Im Rahmen der 2. Alternativen Rohstoffwoche des Arbeitskreises Rohstoffe war auch UnternehmensGrün auf dem Podium zur Frage „Rohstoffkonflikte und die Verantwortung Deutschlands“. Julia Thrul (Referentin für Handelspolitik, UnternehmensGrün) diskutierte mit Reinhard Krause (Leiter Referat Internationale Rohstoffpolitik im Bundesministerium für Wirtschaft u. Energie), Andreas Beckermann (Stellvertretender Referatsleiter Energie, Infrastruktur, Rohstoffe  des Bundesministerium für Wirtschaftliche Zusammenarbeit und Entwicklung) und dem Koordinator des Arbeitskreises Rohstoffe bei PowerShift e.V., Michael Reckordt.

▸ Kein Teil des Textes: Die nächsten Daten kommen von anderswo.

Lemma fire_one_rep k s o st :
  is_i64 s -> store_wf st -> rep o st -> is_Some (agg st !! (k, s)) ->
  exists o', fire_one (due_of (size w) (k, s)) o = (Ok tt, o') /\
    rep o' (del_timer k s st) /\ op_dropped o' = op_dropped o /\
    op_out o' = op_out o ++ [row ((k, s), default d (agg st !! (k, s)))].
Proof.
  intros Hs Hwf Hr [c Hc]. unfold fire_one, mbind, Op_bind, M_bind.
  destruct (delete_timer_rep _ _ k s _ _ Hs Hr) as (o1 & E1 & Hr1 & Hd1 & _ & Ho1).
  change (stateKey (due_of (size w) (k, s))) with (timer_key (size w) (k, s)). rewrite E1.
  change (key (due_of (size w) (k, s))) with k.
  change (windowStart (due_of (size w) (k, s))) with s.
  rewrite (fire_rep k s c _ _ Hs Hr1) by (done || by eapply wf_ok).
  eexists. split; [done|]. cbn. by rewrite Ho1, Hc.
Qed.

Lemma fire_loop_rep l o st :
  store_wf st -> rep o st ->
  (forall t, t ∈ l -> is_i64 t.2 /\ is_Some (agg st !! t)) ->
  exists o', for_each fire_one (due_of (size w) <$> l) o = (Ok tt, o') /\
    rep o' (MkStore (agg st) (timers st ∖ list_to_set l) (mark st)) /\
    op_dropped o' = op_dropped o /\
    op_out o' = op_out o ++ ((fun t => row (t, default d (agg st !! t))) <$> l).
Proof.
  revert o st. induction l as [|[k s] l IH]; intros o st Hwf Hr Hl.
  { exists o. split_and!; [done| |done|by rewrite app_nil_r].
    replace (timers st ∖ list_to_set []) with (timers st) by set_solver. by destruct st. }
  destruct (Hl (k, s)) as [Hs Hk]; [by left|]. cbn [snd] in Hs.
  destruct (fire_one_rep k s o st Hs Hwf Hr Hk) as (o1 & E1 & Hr1 & Hd1 & Ho1).
  destruct (IH o1 (del_timer k s st)) as (o2 & E2 & Hr2 & Hd2 & Ho2);
    [by apply store_wf_del|done|intros t Ht; apply Hl; by right|].
  exists o2. cbn [fmap list_fmap]. rewrite for_each_cons, E1, E2.
  split_and!; [done| |congruence|].
  - cbn in Hr2. replace (timers st ∖ list_to_set ((k, s) :: l))
      with ((timers st ∖ {[(k, s)]}) ∖ list_to_set l) by set_solver. done.
  - rewrite Ho2, Ho1, <- app_assoc. done.
Qed.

Beide Ministeriumsvertreter äußerten sich positiv zu dem aktuellen EU Vorschlag und der Forderung der Zivilgesellschaft, verbindliche Regeln für die Industrie für den Bezug von Rohstoffen einzuführen. Julia Thrul betonte den hohen Nutzen verbindlicher Vorgaben, da ethisch verantwortlich handelnde Unternehmen dann nicht mehr benachteiligt werden würden.